Description of the task:
Every line below that has the string "products" adds one to the count. Give that count by itself.

[Items from a data source]
(** [a * b] on [uint]. *)
Definition mul (a b : Z) : Z := (a * b) mod modulus.

(** [a << n] on [uint]: the bits shifted past bit 31 are lost. *)
Definition shl (a n : Z) : Z := (Z.shiftl a n) mod modulus.

(** [a >> n], [a ^ b] and [a | b] never leave the 32-bit range. *)
Definition shr (a n : Z) : Z := Z.shiftr a n.
Definition xor (a b : Z) : Z := Z.lxor a b.
Definition or (a b : Z) : Z := Z.lor a b.

Definition in_range (a : Z) : Prop := 0 <= a < modulus.

End U32.

(** ** [uint Hash(uint seed)] *)
Definition Hash (seed0 : Z) : Z :=
  let seed1 := U32.xor (U32.xor seed0 61) (U32.shr seed0 16) in
  let seed2 := U32.mul seed1 9 in
  let seed3 := U32.xor seed2 (U32.shr seed2 4) in
  let seed4 := U32.mul seed3 0x27d4eb2d in
  let seed5 := U32.xor seed4 (U32.shr seed4 15) in
  seed5.

(** ** [struct CRNG { uint2 Seed; }] *)
Record CRNG := mkCRNG { seed_x : Z; seed_y : Z }.

(** [uint RngNext(thread CRNG& rng)]: the reference parameter is threaded
    explicitly; the function returns the result and the updated state. *)
Definition RngNext (rng : CRNG) : Z * CRNG :=
  let result := U32.mul (seed_x rng) 0x9e3779bb in
  (* rng.Seed.y ^= rng.Seed.x; *)
  let y1 := U32.xor (seed_y rng) (seed_x rng) in
  (* rng.Seed.x = ((x << 26) | (x >> (32 - 26))) ^ y ^ (y << 9); *)
  let x1 := U32.xor
              (U32.xor (U32.or (U32.shl (seed_x rng) 26) (U32.shr (seed_x rng) (32 - 26))) y1)
              (U32.shl y1 9) in
  (* rng.Seed.y = (x << 13) | (x >> (32 - 13)); *)
  let y2 := U32.or (U32.shl x1 13) (U32.shr x1 (32 - 13)) in
  (result, mkCRNG x1 y2).
(** At startup, "products" has a key. *)
Lemma every_topic_has_key_witness :
  TopicWidget_topic_renderers (initial tt) = topic_renderers /\
  "products" ∈ dom topic_renderers /\
  exists key,
    String.length key = 1 /\
    press key (exec on_load (initial tt)) =
      (Return PyNone, with_topic "products" (exec on_load (initial tt))).
Proof.
  split; [reflexivity |]. split; [by_evaluation |].
  apply (every_topic_has_key (initial tt) "products").
  - reflexivity.
  - by_evaluation.
Defined.

(** With environments named by strings, all counting as true: "new" set
    over "old" is what is got. *)
Lemma set_then_get_witness :
  (fun _ : string => true) "new" = true /\
  EnvironmentPy.get_environment (fun _ : string => true)
    (EnvironmentPy.set_environment "new" (Some "old")).2 = (Return "new", Some "new").
Proof.
  split; [reflexivity |].
  apply (set_then_get (fun _ : string => true) (Some "old") "new").
  reflexivity.
Defined.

Finished exercise:
4